C’était la troisième personne qui me posait cette question ce jour-là et ma réponse avait, à chaque fois, suscité une grande incompréhension. Je pressentais donc sa réaction mais comme “dans ton cul” n’était pas vraiment acceptable d’autant qu’il n’y aurait pas beaucoup de place pour moi à cet endroit, je lui ai dit la même chose qu’à tous les autres:
– Euh, ben, je ne vais nulle part. Je vais rester dans le coin.
– Attends ? Pendant tout l’été ?
– Oui. Et voilà, comme les autres, incompréhension.
– Mais tu vas te faire chier !
On vit dans une région où les gens viennent en vacances. Je vis à quelques dizaines de kilomètres du camping où j’ai passé mes étés d’ado. Ça fait vingt-cinq que je suis en vacances. Pourquoi faudrait-il absolument partir ailleurs ? Les gens claquent leur tune dans des lieux bondés parce que c’est ce qu’il faut faire. Le français moyen a droit à ses congés payés et l’imaginaire collectif, depuis près de cent ans, lui dicte ce qu’il doit faire de ses trois précieuses semaines : les routes bouchonnées, les péages saturés en CO2 et les pauses pipi aventureuses. Une location hors de prix et des journées entassés dans les lieux culturels locaux. Les gens partent en vacances pour la même raison qu’ils mangent du poulet frites le dimanche midi : pour faire comme tout le monde et se sentir exister dans leur banale humanité.
– Mais tu bouges pas du tout, du tout ?
Si. Dans ton cul…
– Tu sais, c’est important de changer d’air. De faire des trucs différents.

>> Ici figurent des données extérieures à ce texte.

(** X12.  ingestVideos, when the embeddings fail.  Let a run throw after it
    has read a file in which no two videos have the same identifier.
    Then the embeddings of one video of the file could not be made; the
    row of that video has been written, and its chunks in the table are
    those from before the run.  A second run without reprocessing
    passes that video over: its row and its chunks stay as they are. *)
Theorem ingestion_failure `{Services} (inputPath : string)
        (forceReprocess : bool) (w w1 : World) (e : string)
        (videos_ : list Video) :
  Ingestion.ingestVideos inputPath forceReprocess w = (Throw e, w1) ->
  file_videos inputPath = Ok videos_ ->
  NoDup (map video_id videos_) ->
  exists video : Video,
    In video videos_
    /\ generateEmbeddings (valid_chunks video) = Throw e
    /\ Table.getVideo (video_id video) w1
       = (Ok (Some (stored_video video)), w1)
    /\ chunk_rows (video_id video) (db w1)
       = chunk_rows (video_id video) (db w)
    /\ let w2 := snd (Ingestion.ingestVideos inputPath false w1) in
       video_rows (video_id video) (db w2) = [stored_video video]
       /\ chunk_rows (video_id video) (db w2)
          = chunk_rows (video_id video) (db w).
Proof.
  intros Hrun Efile Hnd.
  destruct (ingestVideos_loop inputPath forceReprocess w Efile)
    as (wa & Hdba & Hdb & Hfst).
  rewrite Hrun in Hdb, Hfst. cbn [fst snd] in Hdb, Hfst.
  set (existing := map video_id (videos (db w))) in *.
  destruct (for_each videos_ _ _ wa) as [[c'|e'] wb] eqn:Eloop;
    cbn [fst snd] in *; [ discriminate | ].
  inversion Hfst; subst e'. clear Hfst.
  apply for_each_throw in Eloop.
  destruct Eloop as (pre & x & post & s1 & wp & -> & Hpre & Hx).
  rewrite map_app in Hnd. cbn [map] in Hnd.
  pose proof (NoDup_remove_2 _ _ _ Hnd) as Hnot.
  destruct (ingest_video_run forceReprocess existing x s1 wp)
    as (Hdbx & _ & _ & _ & Hres).
  rewrite Hx in Hdbx, Hres. cbn [fst snd] in Hdbx, Hres.
  unfold db_after_video in Hdbx.
  destruct (passed_over forceReprocess existing x); [ discriminate | ].
  destruct (valid_chunks x) as [|c0 cs] eqn:Ev; [ discriminate | ].
  destruct (generateEmbeddings (c0 :: cs)) as [embs|e'] eqn:Eg;
    [ discriminate | ].
  inversion Hres; subst e'. clear Hres.
  destruct (@ingest_others_rows _ forceReprocess existing pre (video_id x)
                                (0%Z, 0%Z) wa) as (_ & Hc1).
  { intros Hi. apply Hnot. apply in_or_app. now left. }
  rewrite Hpre in Hc1. cbn [snd] in Hc1.
  assert (Hv1 : video_rows (video_id x) (db w1) = [stored_video x]).
  { rewrite Hdb, Hdbx.
    exact (video_rows_insert (stored_video x) (db wp)). }
  assert (Hc : chunk_rows (video_id x) (db w1)
               = chunk_rows (video_id x) (db w)).
  { rewrite Hdb, Hdbx. unfold chunk_rows in *. cbn [db_insert_video
                                                      video_chunks].
    rewrite Hc1. now rewrite Hdba. }
  exists x. split; [ apply in_or_app; right; now left | ].
  split; [ now rewrite Ev | ]. split.
  { unfold Table.getVideo, DB.read. rewrite find_filter.
    fold (video_rows (video_id x) (db w1)). now rewrite Hv1. }
  split; [ exact Hc | ].
  destruct (ingestVideos_keeps_rows inputPath false w1) as (_ & _ & Hkeep).
  destruct (Hkeep eq_refl (video_id x)) as [Hkv Hkc].
  { assert (Hin : In (stored_video x) (video_rows (video_id x) (db w1)))
      by (rewrite Hv1; now left).
    apply filter_In in Hin. destruct Hin as [Hin _].
    change (video_id x) with (video_id (stored_video x)).
    now apply in_map. }
  cbn zeta. split; congruence.
Qed.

Ah ben comme dans ton cul.
Rester chez moi me semble tout à fait acceptable mais, pour éviter un débat inutile, j’ai ajouté que j’envisageais d’aller sur Libourne ou Aurillac pour me faire quelques spectacles d’art de rue, que je me ferais sûrement une thalasso avec ma frangine et qu’avec mon mec, on a des invit’ pour deux trois festoch mais que rien n’est vraiment arrêté. Aucune de ces informations n’est mensongère, même s’il est fort possible que, finalement, je décline tous ces possibles au profit de ma glande à domicile, alors pour terminer de la convaincre, j’ai avancé cette excuse que j’utilise parfois pour esquiver des invitations:
– Oui, faire des trucs différents. Je suis d’accord avec toi. C’est pour ça que je vais aussi profiter de ce temps libre pour avancer sur mes projets personnels.
– Ah ouais ? De quels projets tu parles ?
Je trouve ce terme de projet parfait pour la situation, il fait à la fois sérieux et énigmatique ce qui me permet de ne pas développer davantage.
– Je t’en parlerai à la rentrée, en fonction de mon avancée.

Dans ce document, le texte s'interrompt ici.